Partly driving these predictions are the effects of changes in insurer competition on negotiated hospital reimbursement rates. These effects can differ across hospitals. When an insurance plan is removed, the remaining insurers have more leverage to negotiate better reimbursement rates with providers. However, because premiums can rise, it’s also possible that overall reimbursement rates can increase as some providers can extract part of these greater profits. Overall, we predict that even if premiums increase, some markets are likely to experience average hospital rate reductions.
However, we caution that our analysis holds fixed other characteristics of insurance plans, such as the breadth of their hospital networks, which may also respond to these interventions. We also do not explicitly consider how hospitals respond to changes in the insurance market, and we acknowledge that adjustments in their quality, accessibility, and investment need to be considered. We are investigating these issues in ongoing related work.
Overall, our findings suggest that the relationship between insurer competition and health care spending depends on institutional and market structure. If premiums can be constrained, either through effective regulation (such as medical loss ratio requirements) or by strong employers and exchanges ‘playing off’ insurers against one another, then reduced insurer competition might lead to lower negotiated reimbursement rates, lower premiums, and lower spending. Absent such constraints, these savings may not be realised and consumers will likely be harmed. This second case may be the situation in the local commercial markets identified by the US Department of Justice as areas of concern in its Anthem-Cigna complaint.
We conclude by stressing that although effective premium setting constraints – imposed by large employers in the commercial market or by state exchanges – may mitigate the extent to which a reduction in insurer competition harms consumers, they also incur risks. Profit-maximising firms may adapt to such constraints by adjusting more than just their prices (e.g. by reducing investment or quality), and this may cause additional harm.
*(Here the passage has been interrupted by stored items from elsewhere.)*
Lemma per_arm_far_0 : F64.per_arm far_Theta [1; 0] = [F64.Fin 0].
Proof.
  unfold F64.per_arm, F64.matvec, far_Theta, transpose, col, nrows.
  cbn [rows ncols map seq length nth].
  f64_eval. f_equal. f_equal. lra.
Qed.

Lemma per_arm_far_1 : F64.per_arm far_Theta [0; 1] = [F64.Fin (-3000)].
Proof.
  unfold F64.per_arm, F64.matvec, far_Theta, transpose, col, nrows.
  cbn [rows ncols map seq length nth].
  f64_eval. f_equal. f_equal. lra.
Qed.

Lemma far_grad :
  F64.grad far_arms (map F64.Fin two_arms_alpha) far_Theta two_arms_X
  = Some [F64.Fin 0; F64.Fin (-3000)].
Proof.
  unfold F64.grad, F64.aggregate, far_arms, two_arms_alpha, two_arms_X.
  cbn [MOCB.D MOCB.K MOCB.w]. change (range 2) with [0%nat; 1%nat].
  change (np_zeros 1) with (Some [0]). change (np_zeros 2) with (Some [0; 0]).
  cbn [bind map for_each nth_error].
  rewrite per_arm_far_0, per_arm_far_1.
  f64_eval. cbn [bind]. unfold F64.argsort.
  cbn [length seq fold_right F64.insert_by].
  cbn [F64.take nth_error bind list_set].
  f64_eval. f_equal. f_equal; [f_equal; lra | f_equal; f_equal; lra].
Qed.

(** C10, counterexample: from the strictly positive [alpha = [1/2, 1/2]], with
    the finite gradient [[0, -3000]] and [eta = 1], [exp (-3000)] underflows
    to zero and the pass returns [[1, 0]]: arm 1 gets probability exactly
    zero. *)
Lemma mirror_descent_underflows :
  positive two_arms_alpha /\
  F64.grad far_arms (map F64.Fin two_arms_alpha) far_Theta two_arms_X
  = Some (map F64.Fin [0; -3000]) /\
  F64.mirror_descent far_arms (map F64.Fin two_arms_alpha) far_Theta two_arms_X
  = Some (map F64.Fin [1; 0]) /\
  ~ positive [1; 0].
Proof.
  split; [unfold positive, two_arms_alpha; repeat constructor; lra|].
  split; [exact far_grad|]. split.
  - unfold F64.mirror_descent. change (range (MOCB.I far_arms)) with [0%nat].
    cbn [for_each bind]. unfold F64.mirror_step. rewrite far_grad.
    change (MOCB.eta far_arms) with 1. unfold two_arms_alpha.
    cbn [bind map F64.mul].
    replace (1 * 0) with 0 by lra. replace (1 * -3000) with (-3000) by lra.
    rewrite !rnd_moderate by moderate. cbn [F64.exp]. rewrite exp_0.
    pose proof exp_3000_underflows as Hu. pose proof (exp_pos (-3000)) as Hp.
    pose proof tiny_small as Ht. pose proof huge_big as Hh.
    rewrite (rnd_flush (exp (-3000))) by (rewrite Rabs_right by lra; lra).
    rewrite (flush_small (exp (-3000))) by (rewrite Rabs_right by lra; lra).
    f64_eval. unfold F64.sum. cbn [fold_left]. f64_eval.
    replace (0 + / 2 * 1 + / 2 * 0) with (/ 2) by lra.
    cbn [F64.div]. destruct (Req_dec_T (/ 2) 0) as [Hc|_]; [lra|].
    rewrite !rnd_moderate by moderate.
    f_equal. f_equal; [f_equal; lra | f_equal; f_equal; lra].
  - intros H. inversion H as [|? ? _ H']; subst. inversion H' as [|? ? H0 _]; subst. lra.
Qed.

(** ** A run inside the range *)

Lemma exp_small_bounds : exp 2 <= 16 /\ / 16 <= exp (Ropp 2) /\ exp 4 <= 256.
Proof.
  pose proof exp_1_bounds as [_ H4]. pose proof (exp_pos 1) as Hp.
  assert (E2 : exp 2 = exp 1 * exp 1).
  { replace 2 with (1 + 1) by lra. apply exp_plus. }
  assert (E4 : exp 4 = exp 2 * exp 2).
  { replace 4 with (2 + 2) by lra. apply exp_plus. }
  assert (H2 : exp 2 <= 16) by nra.
  split; [exact H2|]. split.
  - rewrite exp_Ropp. apply Rinv_le_contravar; [apply exp_pos | exact H2].
  - pose proof (exp_pos 2). nra.
Qed.

Lemma two_arms_shaped : well_shaped two_arms two_arms_alpha two_arms_Theta two_arms_X.
Proof. unfold well_shaped, wf_mat, nrows. simpl. repeat split; repeat constructor. Qed.

Lemma two_arms_on_simplex : on_simplex two_arms_alpha.
Proof.
  unfold on_simplex, nonneg, two_arms_alpha. split; [repeat constructor; lra | simpl; lra].
Qed.

Lemma two_arms_in_range : in_range two_arms two_arms_Theta two_arms_X 2.
Proof.
  exists 1. pose proof huge_big. split; [lra|]. split; [|split; [lra|]].
  - unfold bounded_by, two_arms_X, two_arms_Theta, transpose, identity, col, nrows.
    cbn [rows ncols map seq length nth Nat.eqb vdot].
    repeat (apply Forall_cons || apply Forall_nil);
      cbn [map vdot]; rewrite Rabs_R1, Rabs_R0; lra.
  - unfold weight_mass, two_arms. cbn [MOCB.w MOCB.eta map np_sum fold_right].
    rewrite !Rabs_right by lra. split; lra.
Qed.


(** C10, witness: the small instance, from the uniform distribution, with
    [L = 2]. *)
Lemma mirror_descent_positive_witness :
  exists alpha' : vec,
    F64.mirror_descent two_arms (map F64.Fin two_arms_alpha) two_arms_Theta two_arms_X
    = Some (map F64.Fin alpha') /\
    length alpha' = length two_arms_alpha /\ positive alpha' /\
    Forall2 (fun x o => x * exp (- (2 * (INR (Z.to_nat (MOCB.I two_arms)) * 2))) <= o)
            two_arms_alpha alpha'.
Proof.
  apply (mirror_descent_positive two_arms two_arms_alpha two_arms_Theta two_arms_X 2).
  - exact two_arms_shaped.
  - exact two_arms_on_simplex.
  - exact two_arms_in_range.
  - pose proof exp_small_bounds. pose proof huge_big. lra.
  - pose proof exp_small_bounds. pose proof tiny_small.
    change (INR (length two_arms_alpha)) with (1 + 1). lra.
  - pose proof exp_small_bounds as (_ & _ & H4). pose proof least_normal_small.
    assert (0 < F64.least_normal).
    { unfold F64.least_normal. apply Rinv_0_lt_compat, pow2_pos. }
    change (INR (Z.to_nat (MOCB.I two_arms))) with 1.
    replace (2 * (1 * 2)) with 4 by lra.
    assert (F64.least_normal * exp 4 <= F64.least_normal * 256)
      by (apply Rmult_le_compat_l; lra).
    unfold two_arms_alpha. repeat (apply Forall_cons || apply Forall_nil); lra.
Defined.

(** ** Construction *)

Lemma Rpower_2_neg (i : nat) : Rpower 2 (- INR i) = / 2 ^ i.
Proof. rewrite Rpower_Ropp, Rpower_pow by lra. reflexivity. Qed.

(** The weights [w] are [1, 1/2, 1/4, ...]. *)
Lemma np_power_linspace (D : Z) :
  (0 <= D)%Z ->
  exists e, np_linspace 0 (IZR (- D + 1)) D = Some e /\
            np_power 2 e = map (fun d => / 2 ^ d) (seq 0 (Z.to_nat D)).
Proof.
  intros HD. unfold np_linspace. destruct (Z.ltb_spec D 0); [lia|].
  eexists. split; [reflexivity|]. unfold np_power. rewrite map_map.
  apply map_ext_in. intros i Hi. apply in_seq in Hi.
  destruct (Z.eqb_spec D 1) as [->|Hne].
  - assert (i = O) as -> by (simpl in Hi; lia).
    rewrite Rpower_O by lra. simpl. lra.
  - rewrite <- Rpower_2_neg. f_equal.
    rewrite plus_IZR, opp_IZR. field.
    intros Heq. apply Hne. apply eq_IZR. simpl. lra.
Qed.

(** C9 (as amended): [__init__] validates nothing.  It stores [K], [D], [M],
    [T], [lam], [eta], [I] as given, positive or not, and derives
    [w = [1, 1/2, ..., 2^-(D-1)]]; it fails only for a negative [D], on which
    [np.linspace] raises. *)
Theorem init_stores_unvalidated (K D M T : Z) (lam eta : R) (I : Z) :
  MOCB.init K D M T lam eta I
  = if (D <? 0)%Z then None
    else Some (MOCB.mk K D M T lam eta I
                 (map (fun d => / 2 ^ d) (seq 0 (Z.to_nat D)))).
Proof.
  unfold MOCB.init. destruct (Z.ltb_spec D 0) as [Hneg|Hpos].
  - unfold np_linspace. destruct (Z.ltb_spec D 0); [reflexivity | lia].
  - destruct (np_power_linspace D Hpos) as (e & E1 & E2).
    rewrite E1. cbn [bind]. now rewrite E2.
Qed.

(** C9, counterexample: with every one of [K], [D], [M], [T], [lam], [I]
    non-positive the constructor returns a configuration. *)
Lemma init_accepts_nonpositive :
  MOCB.init 0 0 0 0 (-1) 1 0 = Some (MOCB.mk 0 0 0 0 (-1) 1 0 []).
Proof. reflexivity. Qed.

(** ** The small instance *)

(** C5, witness: the small instance. *)
Lemma GGI_value_witness :
  exists x,
    length x = ncols two_arms_Theta /\
    (forall d, (d < ncols two_arms_Theta)%nat ->
               nth d x 0 = aggregate_spec two_arms_alpha two_arms_Theta two_arms_X d) /\
    forall s, Permutation s x -> Sorted Rle s ->
              MOCB.GGI two_arms two_arms_alpha two_arms_Theta two_arms_X
              = Some (vdot s (MOCB.w two_arms)).
Proof.
  apply (GGI_value two_arms two_arms_alpha two_arms_Theta two_arms_X).
  unfold well_shaped, wf_mat, nrows. simpl. repeat split; repeat constructor.
Defined.

(** C6, witness: the small instance. *)
Lemma grad_value_witness :
  exists x order g,
    length x = ncols two_arms_Theta /\
    (forall d, (d < ncols two_arms_Theta)%nat ->
               nth d x 0 = aggregate_spec two_arms_alpha two_arms_Theta two_arms_X d) /\
    Permutation order (seq 0 (ncols two_arms_Theta)) /\
    Sorted Rle (map (fun j => nth j x 0) order) /\
    MOCB.GGI two_arms two_arms_alpha two_arms_Theta two_arms_X
    = Some (vdot (map (fun j => nth j x 0) order) (MOCB.w two_arms)) /\
    MOCB.grad two_arms two_arms_alpha two_arms_Theta two_arms_X = Some g /\
    length g = length two_arms_alpha /\
    forall k, (k < length two_arms_alpha)%nat ->
      nth k g 0 = vdot (MOCB.w two_arms)
                       (map (fun j => per_objective two_arms_Theta two_arms_X k j) order).
Proof.
  apply (grad_value two_arms two_arms_alpha two_arms_Theta two_arms_X).
  unfold well_shaped, wf_mat, nrows. simpl. repeat split; repeat constructor.
Defined.

(** ** Finite sums *)

Lemma sum_n_plus (n : nat) (f g : nat -> R) :
  sum_n n (fun k => f k + g k) = sum_n n f + sum_n n g.
Proof. induction n as [|n IH]; simpl; [lra | rewrite IH; lra]. Qed.

Lemma sum_n_scal (n : nat) (c : R) (f : nat -> R) :
  sum_n n (fun k => c * f k) = c * sum_n n f.
Proof. induction n as [|n IH]; simpl; [lra | rewrite IH; lra]. Qed.

Lemma sum_n_const (n : nat) (c : R) : sum_n n (fun _ => c) = INR n * c.
Proof.
  induction n as [|n IH]; [simpl; lra|].
  rewrite S_INR. simpl. rewrite IH. lra.
Qed.

Lemma delta_sym (i j : nat) : delta i j = delta j i.
Proof. unfold delta. now rewrite Nat.eqb_sym. Qed.

Lemma sum_n_delta (n i : nat) (g : nat -> R) :
  (i < n)%nat -> sum_n n (fun k => delta i k * g k) = g i.
Proof.
  induction n as [|n IH]; intros Hi; [lia|]. simpl. unfold delta at 2.
  destruct (Nat.eqb_spec i n) as [->|Hne].
  - rewrite (sum_n_ext n _ (fun _ => 0)).
    + rewrite sum_n_const. lra.
    + intros k Hk. unfold delta. destruct (Nat.eqb_spec n k); [lia | lra].
  - rewrite IH by lia. lra.
Qed.

Lemma vdot_map_seq (f g : nat -> R) (n : nat) :
  vdot (map f (seq 0 n)) (map g (seq 0 n)) = sum_n n (fun k => f k * g k).
Proof.
  rewrite vdot_sum_n by (now rewrite !length_map).
  rewrite length_map, length_seq. apply sum_n_ext. intros k Hk.
  now rewrite !nth_map_seq.
Qed.

(** ** The matrices [lam * identity(n) + c] *)

Lemma nrows_ridge (n : nat) (l c : R) : nrows (ridge n l c) = n.
Proof. unfold nrows, ridge. simpl. now rewrite length_map, length_seq. Qed.

Lemma wf_ridge (n : nat) (l c : R) : wf_mat (ridge n l c).
Proof.
  unfold wf_mat, ridge. simpl. apply Forall_forall. intros r Hr.
  apply in_map_iff in Hr as (i & <- & _). now rewrite length_map, length_seq.
Qed.

Lemma ridge_identity (n : nat) : identity n = ridge n 1 0.
Proof.
  unfold identity, ridge. f_equal. apply map_ext. intros i. apply map_ext. intros j.
  unfold delta. destruct (Nat.eqb i j); lra.
Qed.

Lemma ridge_init (n : nat) (lam : R) : mscale lam (identity n) = ridge n lam 0.
Proof.
  unfold mscale, identity, ridge, vscale. simpl. f_equal. rewrite map_map.
  apply map_ext. intros i. rewrite map_map. apply map_ext. intros j.
  unfold delta. destruct (Nat.eqb i j); lra.
Qed.

Lemma ridge_add_scalar (n : nat) (lam c s : R) :
  madd_scalar (ridge n lam c) s = ridge n lam (c + s).
Proof.
  unfold madd_scalar, ridge. simpl. f_equal. rewrite map_map.
  apply map_ext. intros i. rewrite map_map. apply map_ext. intros j. lra.
Qed.

Lemma col_ridge (n : nat) (l c : R) (j : nat) :
  (j < n)%nat -> col j (ridge n l c) = map (fun i => l * delta i j + c) (seq 0 n).
Proof.
  intros Hj. unfold col, ridge. simpl. rewrite map_map. apply map_ext. intros i.
  now rewrite nth_map_seq.
Qed.

Lemma ridge_mul (n : nat) (l1 c1 l2 c2 : R) :
  mat_mul (ridge n l1 c1) (ridge n l2 c2)
  = ridge n (l1 * l2) (l1 * c2 + c1 * l2 + INR n * c1 * c2).
Proof.
  unfold mat_mul. unfold ridge at 1 3 4. simpl. f_equal.
  rewrite map_map. apply map_ext_in. intros i Hi. apply in_seq in Hi.
  unfold vecmat. simpl ncols. apply map_ext_in. intros j Hj. apply in_seq in Hj.
  rewrite col_ridge by lia. rewrite vdot_map_seq.
  rewrite (sum_n_ext n _ (fun k => l1 * l2 * (delta i k * delta k j)
                                   + (delta i k * (l1 * c2)
                                      + (delta j k * (c1 * l2) + c1 * c2)))).
  - rewrite !sum_n_plus, sum_n_scal, !sum_n_delta, sum_n_const by lia. lra.
  - intros k _. rewrite (delta_sym k j). lra.
Qed.

Lemma ridge_inverse (n : nat) (lam c : R) :
  0 < lam -> 0 <= c ->
  is_inverse (ridge n lam c) (ridge n (/ lam) (- c / (lam * (lam + INR n * c)))).
Proof.
  intros Hlam Hc.
  assert (Hn : 0 <= INR n) by apply pos_INR.
  assert (Hden : 0 < lam + INR n * c) by nra.
  unfold is_inverse. rewrite !nrows_ridge. repeat split; try reflexivity.
  - apply wf_ridge.
  - rewrite ridge_mul, ridge_identity. f_equal; field; lra.
  - rewrite ridge_mul, ridge_identity. f_equal; field; lra.
Qed.

(** [np.linalg.inv] returns an inverse of every matrix that has one. *)
Lemma linalg_inv_spec (A Ai : mat) :
  is_inverse A Ai -> exists Ai', linalg_inv A = Some Ai' /\ is_inverse A Ai'.
Proof.
  intros H. unfold linalg_inv.
  destruct (excluded_middle_informative (exists Ai0, is_inverse A Ai0)) as [Hex|Hno].
  - eexists. split; [reflexivity|].
    exact (proj2_sig (constructive_indefinite_description _ Hex)).
  - exfalso. apply Hno. now exists Ai.
Qed.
Ultimately, regulators and policymakers would be wise to devise policies that preserve their flexibility to adapt to potential issues as they arise.
Dafny, L, J Gruber, and C Ody (2015), “More Insurers Lower Premiums”, American Journal of Health Economics 1(1), 53-81.
Dickstein, M, M Duggan, J Orsini, and P Tebaldi (2016), “The Impact of Market Size and Composition on Health Insurance Premiums: Evidence from the First Year of the ACA”, American Economic Review: Papers and Proceedings 105(5), 120-125.
Ho, K, and R S Lee (2016), “Insurer Competition in Health Care Markets”, NBER Working Paper 19401.
Scheffler, R, D Arnold, B Fulton, and S Glied (2016), “Differing Impacts of Market Concentration on Affordable Care Act Marketplace Premiums”, Health Affairs 35(5), 880-888.